TASK TO CARRY OUT:
When a line of the records contains "which", copy it.

Stored data:
>>>

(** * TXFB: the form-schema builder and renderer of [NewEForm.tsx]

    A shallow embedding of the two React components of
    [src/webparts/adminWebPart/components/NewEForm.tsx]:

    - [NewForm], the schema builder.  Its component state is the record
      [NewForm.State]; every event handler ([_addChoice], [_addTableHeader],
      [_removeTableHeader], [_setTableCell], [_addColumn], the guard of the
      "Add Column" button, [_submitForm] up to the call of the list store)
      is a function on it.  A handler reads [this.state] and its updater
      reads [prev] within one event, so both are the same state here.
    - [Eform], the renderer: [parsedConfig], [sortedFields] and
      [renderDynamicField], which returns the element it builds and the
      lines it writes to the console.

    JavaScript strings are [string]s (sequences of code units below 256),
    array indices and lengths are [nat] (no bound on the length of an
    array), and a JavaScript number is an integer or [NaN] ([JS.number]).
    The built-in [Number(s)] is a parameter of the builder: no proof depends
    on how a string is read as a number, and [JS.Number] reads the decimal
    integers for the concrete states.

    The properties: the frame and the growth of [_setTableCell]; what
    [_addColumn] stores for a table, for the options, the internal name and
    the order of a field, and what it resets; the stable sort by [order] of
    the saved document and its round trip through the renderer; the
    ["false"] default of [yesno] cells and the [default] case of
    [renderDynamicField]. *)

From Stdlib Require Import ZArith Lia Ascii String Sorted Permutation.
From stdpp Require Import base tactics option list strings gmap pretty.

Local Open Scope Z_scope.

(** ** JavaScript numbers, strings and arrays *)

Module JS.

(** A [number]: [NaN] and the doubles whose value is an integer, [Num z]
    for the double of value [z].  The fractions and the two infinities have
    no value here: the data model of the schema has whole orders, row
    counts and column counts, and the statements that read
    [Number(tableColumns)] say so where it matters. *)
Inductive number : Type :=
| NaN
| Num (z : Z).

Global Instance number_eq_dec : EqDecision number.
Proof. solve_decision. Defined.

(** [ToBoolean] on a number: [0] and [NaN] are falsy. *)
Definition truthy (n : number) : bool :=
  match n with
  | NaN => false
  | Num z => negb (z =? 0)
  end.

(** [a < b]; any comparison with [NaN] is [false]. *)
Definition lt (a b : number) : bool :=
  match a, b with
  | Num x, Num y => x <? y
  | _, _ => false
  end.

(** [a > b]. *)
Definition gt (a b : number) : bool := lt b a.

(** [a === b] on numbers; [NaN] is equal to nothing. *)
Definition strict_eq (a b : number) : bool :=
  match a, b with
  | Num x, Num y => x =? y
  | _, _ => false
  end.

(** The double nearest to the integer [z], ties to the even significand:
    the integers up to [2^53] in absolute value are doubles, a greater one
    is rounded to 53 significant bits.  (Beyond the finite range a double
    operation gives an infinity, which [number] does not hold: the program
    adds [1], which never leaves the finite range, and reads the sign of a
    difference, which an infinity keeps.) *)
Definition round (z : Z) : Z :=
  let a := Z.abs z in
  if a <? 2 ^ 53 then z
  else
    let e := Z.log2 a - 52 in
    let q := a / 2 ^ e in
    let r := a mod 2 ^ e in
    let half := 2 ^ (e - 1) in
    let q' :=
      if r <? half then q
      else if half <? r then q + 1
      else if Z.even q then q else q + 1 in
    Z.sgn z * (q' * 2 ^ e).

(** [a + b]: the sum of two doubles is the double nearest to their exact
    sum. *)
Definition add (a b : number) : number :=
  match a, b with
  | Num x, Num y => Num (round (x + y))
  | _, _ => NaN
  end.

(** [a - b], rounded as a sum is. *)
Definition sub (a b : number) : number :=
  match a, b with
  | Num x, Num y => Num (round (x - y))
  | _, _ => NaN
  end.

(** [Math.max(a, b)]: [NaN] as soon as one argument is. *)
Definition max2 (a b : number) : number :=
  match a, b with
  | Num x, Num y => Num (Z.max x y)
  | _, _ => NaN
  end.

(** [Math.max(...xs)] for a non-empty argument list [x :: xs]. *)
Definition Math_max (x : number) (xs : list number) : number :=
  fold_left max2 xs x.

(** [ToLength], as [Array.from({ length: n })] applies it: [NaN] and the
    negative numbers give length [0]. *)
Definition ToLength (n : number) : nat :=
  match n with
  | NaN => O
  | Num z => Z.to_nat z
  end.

<<<

WRITTEN ANSWER:
      [renderDynamicField], which returns the element it builds and the
    operation gives an infinity, which [number] does not hold: the program
    adds [1], which never leaves the finite range, and reads the sign of a
    difference, which an infinity keeps.) *)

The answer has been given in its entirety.